As the state and MBTA prepare to vote May 9 on whether to continue the Green Line Extension project, residents and public officials alike expressed frustration and disappointment regarding a proposed, scaled-back re-design during MassDOT’s final public meeting on the topic April 27 in Cambridge.

While many meeting attendees spoke in favor of the project, others were not pleased with the new “skeletal” design.

...

Cambridge City Councilor Leland Cheung said at the meeting that this process has been an “absolute train wreck of this management,” and instead of going after the contractors who have wasted taxpayer dollars, the state has gone after residents to accept a “bare-bones proposal.” According to Cheung, residents have spent countless hours thinking about the future of the area, and developers, council, and the city of Cambridge have put up resources that have been “thrown to the wayside.”

...

“I’m so terribly disappointed in terms of what we’re being presented with, and I’m asking you to go back and come up with better,” Cheung said.

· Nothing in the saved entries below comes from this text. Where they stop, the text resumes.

Section anthropic.
Context (parse : string → exc json) (dump : json → exc string).

(** The input of a [tool_use] item: the arguments, when they parse. *)
Definition anthropic_tool_use (tool_call : json) : exc (option json) :=
  if negb (is_object tool_call) then mret None
  else
    fn ← value_json tool_call "function" (JObject []);
    parsed_args ← match find fn "arguments" with
                  | Some (JString a) => catch_parse_error (parse a) (λ _, mret (JObject []))
                  | _ => mret (JObject [])
                  end;
    id ← value_string tool_call "id" "";
    name ← value_string fn "name" "";
    mret (Some (JObject [("type", JString "tool_use"); ("id", JString id);
                         ("name", JString name); ("input", parsed_args)])).

Definition to_anthropic_content_from_message (message : json) : exc json :=
  role ← value_string message "role" "";
  content ← value_string message "content" "";
  let tool_calls :=
    match find message "tool_calls" with
    | Some (JArray l) => if decide (role = "assistant") then l else []
    | _ => []
    end in
  if decide (tool_calls ≠ []) then
    items ← exc_map anthropic_tool_use tool_calls;
    mret (JArray ((if decide (content = "") then [] else [text_item content]) ++ omap id items))
  else if decide (role = "tool") then
    id ← value_string message "tool_call_id" "";
    mret (JArray [JObject [("type", JString "tool_result"); ("tool_use_id", JString id);
                           ("content", JString content)]])
  else mret (JArray [text_item content]).

(** The messages that are sent, and the system prompt. *)
Fixpoint append_anthropic_messages (messages : list json) (sent : list json)
    (system_prompt : string) : exc (list json * string) :=
  match messages with
  | [] => mret (sent, system_prompt)
  | msg :: messages =>
      if negb (is_object msg) then append_anthropic_messages messages sent system_prompt
      else
        role ← value_string msg "role" "";
        if decide (role = "system") then
          content ← value_string msg "content" "";
          append_anthropic_messages messages sent
            ((if decide (system_prompt = "") then "" else system_prompt +:+ nl) +:+ content)
        else if decide (role ∉ ["user"; "assistant"; "tool"])
        then append_anthropic_messages messages sent system_prompt
        else
          content ← to_anthropic_content_from_message msg;
          append_anthropic_messages messages
            (sent ++ [JObject [("role", JString (if decide (role = "tool") then "user" else role));
                               ("content", content)]]) system_prompt
  end.
(* ===== verification/Streams.v ===== *)
(** * Streamed answers, from the wire to the scheduler

    What the scheduler makes of the streams that the adapters of [Adapters] read: streams
    that stop, the reassembly of fragmented tool calls, and calls that are merged.  The
    callback is [LlmRequest.on_chunk] where the statement is about the scheduler, and any
    function elsewhere. *)

From stdpp Require Import sorting.
From S2P Require Import Prelude Json StringUtils Provider Sse LlmRequest Adapters.
From Stdlib Require Import Ascii.

(** ** Streams that stop *)

(** An event with one line of data. *)
Definition data_event (ty data : string) : string * (string * list string) := (ty, (data, [])).

Lemma decoded_data_event ty data :
  decoded (data_event ty data) = {| ev_event := ty; ev_data := data |}.
Proof. done. Qed.

(** The Anthropic adapter cannot stream a complete answer: its handler answers
    [message_stop] with [false], which cancels the request, so that every stream that
    carries this event, whatever comes before and after it, ends in a network error - after
    the callback was given the answer and its final chunk.  An [error] event of the provider
    is lost in the same way. *)
Lemma anthropic_stream_fails {C} parse dump (callback : StreamChunk → C → exc C)
    events ty data event_json rest t c :
  Forall event_ok events → line_ok ty → line_ok data → data ≠ "" → data ≠ "[DONE]" →
  parse data = Ok event_json →
  (let ty := or_default ty (string_or_empty event_json "type") in
   ty = "message_stop" ∨ ty = "error" ∧ is_Some (find event_json "error")) →
  concat_strings (tr_pieces t) =
    concat_strings (encode <$> events) +:+ encode (data_event ty data) +:+ rest →
  anthropic_stream parse dump callback t c = UB ∨
  anthropic_stream parse dump callback t c = Throw stream_network_error.
Proof.
  intros Hall Hty Hd Hne Hdone Hparse Hkind Hbody. unfold anthropic_stream.
  edestruct (stream_stops (process_anthropic_stream_event parse dump callback)
    (λ st, an_finished_sent st = false) events (data_event ty data) rest t
    (AnthropicStreamState_init c)) as [-> | ->]; [| |done|done| |done|by left|by right].
  - intros e a a' Ha H. unfold process_anthropic_stream_event in H.
    case_decide; [by injection H as <-|].
    destruct (parse (ev_data e)) as [j|what|]; [|case_match; [by injection H as <-|done]|done].
    unfold anthropic_event_json in H. case_decide.
    { by apply exc_bind_Ok_inv in H as (m & _ & H). }
    case_decide.
    { apply exc_bind_Ok_inv in H as (st & Hst & [= <-]). unfold content_block_start in Hst.
      apply exc_bind_Ok_inv in Hst as (b & _ & Hst). case_decide; [|by injection Hst as <-].
      by apply exc_bind_Ok_inv in Hst as (i & _ & [= <-]). }
    case_decide.
    { apply exc_bind_Ok_inv in H as (st & Hst & [= <-]). unfold content_block_delta in Hst.
      apply exc_bind_Ok_inv in Hst as (i & _ & Hst).
      apply exc_bind_Ok_inv in Hst as (d & _ & Hst).
      repeat case_decide; try by injection Hst as <-.
      all: by apply exc_bind_Ok_inv in Hst as (x & _ & [= <-]). }
    case_decide; [|by injection H as <-].
    by apply exc_bind_Ok_inv in H as (st & _ & H).
  - intros a a' Ha. rewrite decoded_data_event. unfold process_anthropic_stream_event. simpl.
    rewrite decide_False by naive_solver. rewrite Hparse. unfold anthropic_event_json.
    simpl in Hkind. destruct Hkind as [Hk|[Hk He]]; rewrite !Hk.
    + rewrite decide_False by naive_solver. simpl. rewrite decide_True by done.
      intros H. by apply exc_bind_Ok_inv in H as (st & _ & H).
    + rewrite decide_True by done.
      intros H. by apply exc_bind_Ok_inv in H as (st & _ & H).
  - split_and!; [done|by constructor|done].
Qed.
(* ===== verification/Storage.v ===== *)
(** * Storage of conversations (src/llm/storage, src/llm/session_io.hpp)

    The interface of the storage providers, what their clients rely on, and the provider over
    SQLite.  A table is a finite map; a statement is executed as its SQL says, and whether it
    completes is an argument ([completes]), for the disk may be full or the database locked.
    The parsing and printing of JSON columns are parameters. *)

From S2P Require Import Prelude Json StringUtils Sessions.
From Stdlib Require Import Ascii.

(** ** Conversation (session_io.hpp) *)

Record Conversation := {
  cv_convo_id : string;
  cv_user_id : string;
  cv_creator_pid : Z;
  cv_state : string;
  cv_created_at_ms : Z;
  cv_last_activity_ms : Z;
  cv_turn_count : Z;
  cv_current_context_tokens : Z;
  cv_total_tokens_used : Z;
  cv_messages : list json;
  cv_metadata : json;
}.

(** The members' initialisers. *)
Definition Conversation_init : Conversation := {|
  cv_convo_id := ""; cv_user_id := ""; cv_creator_pid := -1; cv_state := "ACTIVE";
  cv_created_at_ms := 0; cv_last_activity_ms := 0; cv_turn_count := 0;
  cv_current_context_tokens := 0; cv_total_tokens_used := 0; cv_messages := [];
  cv_metadata := JObject [] |}.

(** The object that [persist_conversation] stores. *)
Definition conversation_json (c : Conversation) : json :=
  JObject [("convo_id", JString (cv_convo_id c)); ("user_id", JString (cv_user_id c));
           ("creator_pid", JInt (cv_creator_pid c)); ("state", JString (cv_state c));
           ("created_at_ms", JInt (cv_created_at_ms c));
           ("last_activity_ms", JInt (cv_last_activity_ms c));
           ("turn_count", JInt (cv_turn_count c));
           ("current_context_tokens", JInt (cv_current_context_tokens c));
           ("total_tokens_used", JInt (cv_total_tokens_used c));
           ("messages", JArray (cv_messages c)); ("metadata", cv_metadata c)].

(** The conversion of [load_conversation_from_disk_unlocked]. *)
Definition conversation_of_json (j : json) : exc Conversation :=
  convo_id ← value_string j "convo_id" "";
  user_id ← value_string j "user_id" "";
  creator_pid ← value_int j "creator_pid" (-1);
  state ← value_string j "state" "ACTIVE";
  created_at_ms ← value_long j "created_at_ms" 0;
  last_activity_ms ← value_long j "last_activity_ms" 0;
  turn_count ← value_int j "turn_count" 0;
  current ← value_uint64 j "current_context_tokens" 0;
  total ← value_uint64 j "total_tokens_used" 0;
  metadata ← value_json j "metadata" (JObject []);
  msgs ← value_json j "messages" (JArray []);
  mret {| cv_convo_id := convo_id; cv_user_id := user_id; cv_creator_pid := creator_pid;
          cv_state := state; cv_created_at_ms := created_at_ms;
          cv_last_activity_ms := last_activity_ms; cv_turn_count := turn_count;
          cv_current_context_tokens := current; cv_total_tokens_used := total;
          cv_messages := match msgs with
                         | JArray l => filter (λ m, is_object m = true) l
                         | _ => []
                         end;
          cv_metadata := metadata |}.

(** The ranges of the fields' types; messages are objects. *)
Record conversation_typed (c : Conversation) : Prop := {
  ct_creator_pid : - 2 ^ 31 ≤ cv_creator_pid c ≤ INT_MAX;
  ct_created_at_ms : - 2 ^ 63 ≤ cv_created_at_ms c < 2 ^ 63;
  ct_last_activity_ms : - 2 ^ 63 ≤ cv_last_activity_ms c < 2 ^ 63;
  ct_turn_count : - 2 ^ 31 ≤ cv_turn_count c ≤ INT_MAX;
  ct_current : 0 ≤ cv_current_context_tokens c < 2 ^ 64;
  ct_total : 0 ≤ cv_total_tokens_used c < 2 ^ 64;
  ct_messages : Forall (λ m, is_object m = true) (cv_messages c);
}.

(** ** The interface (istorage_provider.hpp)

    An operation is a function of the provider's state; one that throws leaves it as it
    was. *)

Class IStorageProvider (St : Type) := {
  upsert_conversation : json → St → exc (bool * St);
  get_conversation : string → St → exc (option json);
  delete_conversation : string → Z → St → bool * St;
  delete_all_proc_convos : Z → St → St;
  list_proc_convo_ids : Z → St → list string;
  list_proc_creator_pids : St → list Z;
  upsert_super_user : string → St → bool * St;
  delete_super_user : string → St → bool * St;
  list_super_users : St → list string;
  upsert_session_index_entry : string → string → string → St → bool * St;
  delete_session_index_entry : string → string → St → bool * St;
  list_session_index_entries : string → St → list json;
  append_snapshot : string → json → St → exc (bool * St);
  snapshot_count : string → St → Z;
  delete_snapshots : string → ST St bool;
  delete_snapshots_for_super_user : string → St → bool * St;
}.

(** What the conversations rely on: a provider is a map from ids to conversations, for the
    conversations it can represent, and snapshots are apart from them. *)
Class ConversationStore (St : Type) `{!IStorageProvider St} := {
  storable : Conversation → Prop;
  nameable : string → Prop;
  storable_typed c : storable c → conversation_typed c;
  storable_nameable c : storable c → nameable (cv_convo_id c);
  upsert_get c s s' :
    storable c → upsert_conversation (conversation_json c) s = Ok (true, s') →
    get_conversation (cv_convo_id c) s' = Ok (Some (conversation_json c));
  upsert_other c s b s' id :
    storable c → upsert_conversation (conversation_json c) s = Ok (b, s') →
    nameable id → b = false ∨ id ≠ cv_convo_id c →
    get_conversation id s' = get_conversation id s;
  delete_get id pid s s' :
    nameable id → delete_conversation id pid s = (true, s') →
    get_conversation id s' = Ok None ∨ 0 < pid ∧ get_conversation id s' = get_conversation id s;
  delete_other id pid s b s' id' :
    nameable id → nameable id' → delete_conversation id pid s = (b, s') →
    b = false ∨ id' ≠ id → get_conversation id' s' = get_conversation id' s;
  delete_all_cases pid s id :
    nameable id →
    get_conversation id (delete_all_proc_convos pid s) = get_conversation id s ∨
    get_conversation id (delete_all_proc_convos pid s) = Ok None;
  snapshot_get id sid j s b s' :
    nameable id → nameable sid →
    append_snapshot sid j s = Ok (b, s') → get_conversation id s' = get_conversation id s;
}.

(** What the cleanup of processes relies on besides: a conversation is known by its creator. *)
Class OwnedStore (St : Type) `{!IStorageProvider St, !ConversationStore St} := {
  delete_all_get pid s id :
    nameable id →
    get_conversation id (delete_all_proc_convos pid s) = get_conversation id s ∨
    ∃ j, get_conversation id s = Ok (Some j) ∧ find j "creator_pid" = Some (JInt pid);
  list_ids_complete id pid s j :
    nameable id → get_conversation id s = Ok (Some j) →
    find j "creator_pid" = Some (JInt pid) → id ∈ list_proc_convo_ids pid s;
  list_pids_positive pid s : pid ∈ list_proc_creator_pids s → 0 < pid;
}.

(** ** SQLite *)

(** What [sqlite3_bind_text(..., -1, ...)] takes of a text: up to the first NUL. *)
Fixpoint c_str (s : string) : string :=
  match s with
  | EmptyString => ""
  | String c s => if decide (c = "000"%char) then "" else String c (c_str s)
  end.

(** [sqlite3Utf8Read]: a first byte that is not a lead byte is its own code point. *)
Definition utf8_trans (b : N) : N :=
  if decide (b < 224)%N then b - 192
  else if decide (b < 240)%N then b - 224
  else if decide (b < 248)%N then b - 240
  else if decide (b < 252)%N then b - 248
  else if decide (b < 254)%N then b - 252 else 0.

Definition utf8_fix (c : N) : N :=
  if decide (c < 128 ∨ N.land c 4294965248 = 55296 ∨ N.land c 4294967294 = 65534)%N then 65533
  else c.

(** The code points of a text; [acc] is the one that is being read. *)
Fixpoint code_points (acc : option N) (s : string) : list N :=
  let flush := match acc with Some v => [utf8_fix v] | None => [] end in
  match s with
  | EmptyString => flush
  | String b s =>
      let b := N_of_ascii b in
      match acc with
      | Some v =>
          if decide (N.land b 192 = 128)%N
          then code_points (Some ((N.shiftl v 6 + N.land 63 b) mod 2 ^ 32)%N) s
          else flush ++ (if decide (b < 192)%N then b :: code_points None s
                         else code_points (Some (utf8_trans b)) s)
      | None => if decide (b < 192)%N then b :: code_points None s
                else code_points (Some (utf8_trans b)) s
      end
  end.

(** [sqlite3Tolower] of an ASCII character. *)
Definition tolower_ascii (c : N) : N := if decide (65 ≤ c ≤ 90)%N then (c + 32)%N else c.

Definition same_char (c c2 : N) : bool :=
  bool_decide (c = c2) ||
  bool_decide (tolower_ascii c = tolower_ascii c2 ∧ c < 128 ∧ c2 < 128)%N.

(** [patternCompare] with [likeInfoNorm]: 37 is the percent sign, 95 the underscore. *)
Fixpoint pattern_compare (pattern s : list N) : bool :=
  match pattern with
  | [] => bool_decide (s = [])
  | p :: pattern =>
      if decide (p = 37)%N then
        (fix after (s : list N) : bool :=
           pattern_compare pattern s || match s with _ :: s => after s | [] => false end) s
      else
        match s with
        | c :: s => (same_char p c || bool_decide (p = 95)%N) && pattern_compare pattern s
        | [] => false
        end
  end.

(** [LIKE] *)
Definition sql_like (pattern s : string) : bool :=
  pattern_compare (code_points None pattern) (code_points None s).

Record ConversationRow := {
  row_user_id : string;
  row_creator_pid : Z;
  row_state : string;
  row_created_at_ms : Z;
  row_last_activity_ms : Z;
  row_turn_count : Z;
  row_current_context_tokens : Z;
  row_total_tokens_used : Z;
  row_messages_json : string;
  row_metadata_json : string;
}.

(** The tables of [ensure_schema]: [conversations] by [convo_id], [session_index] by
    [session_id], with the user and the title, [session_snapshots] by session and number. *)
Record Sqlite := {
  conversations : gmap string ConversationRow;
  super_users : gset string;
  session_index : gmap string (string * string);
  session_snapshots : gmap string (gmap Z (Z * string));
}.

Definition with_conversations (f : gmap string ConversationRow → gmap string ConversationRow)
    (db : Sqlite) : Sqlite :=
  {| conversations := f (conversations db); super_users := super_users db;
     session_index := session_index db; session_snapshots := session_snapshots db |}.
Definition with_super_users (f : gset string → gset string) (db : Sqlite) : Sqlite :=
  {| conversations := conversations db; super_users := f (super_users db);
     session_index := session_index db; session_snapshots := session_snapshots db |}.
Definition with_session_index
    (f : gmap string (string * string) → gmap string (string * string)) (db : Sqlite) : Sqlite :=
  {| conversations := conversations db; super_users := super_users db;
     session_index := f (session_index db); session_snapshots := session_snapshots db |}.
Definition with_snapshots (f : gmap string (gmap Z (Z * string)) → gmap string (gmap Z (Z * string)))
    (db : Sqlite) : Sqlite :=
  {| conversations := conversations db; super_users := super_users db;
     session_index := session_index db; session_snapshots := f (session_snapshots db) |}.

(** [ORDER BY] a text column: the order of the bytes. *)
Definition text_lt (a b : string) : bool := negb (String.leb b a).
Definition order_by_text (l : list string) : list string := insertion_sort text_lt l.

Section sqlite.
Context (parse : string → exc json) (dump : json → exc string).
Context (completes : string → Sqlite → bool).

Definition parse_json_or_default (raw : string) (fallback : json) : exc json :=
  if decide (raw = "") then mret fallback
  else match parse raw with
       | Ok j => mret j
       | Throw _ => mret fallback
       | UB => UB
       end.

(** A statement that modifies the database. *)
Definition execute (sql : string) (f : Sqlite → Sqlite) (db : Sqlite) : bool * Sqlite :=
  if completes sql db then (true, f db) else (false, db).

The redesigned stations are open-air instead of station houses, and only the Lechmere and College Avenue stations would have elevators to transport people from the street to the tracks. There would be a four-car platform at Lechmere, and all others would be three-car. The stations will be ADA (Americans with Disabilities Act) compliant with fare arrays removed and bike storage at all stations. The operation limitations would result in construction efficiencies and improve budget and schedule, according to Wright. Mitigation measures will also be put in place to reduce existing noise and vibration impacts from area railroads, according to the plan.

Despite the ADA compliance, some residents questioned the feasibility for seniors to access the proposed Lechmere Station, specifically when traveling from East Cambridge and crossing the highway. Other residents were concerned with the open-air facilities, especially during harsh weather.

...

Full article: http://winchester.wickedlocal.com/n...nsion-draws-criticism-at-final-public-meeting
 
At least someone finally brought up that the real issue was the contractors not the project itself.
 
^ This was brought up at every redesign community meeting. The project will be both rebid to new contractors AND redesigned to save costs. It's not an either or.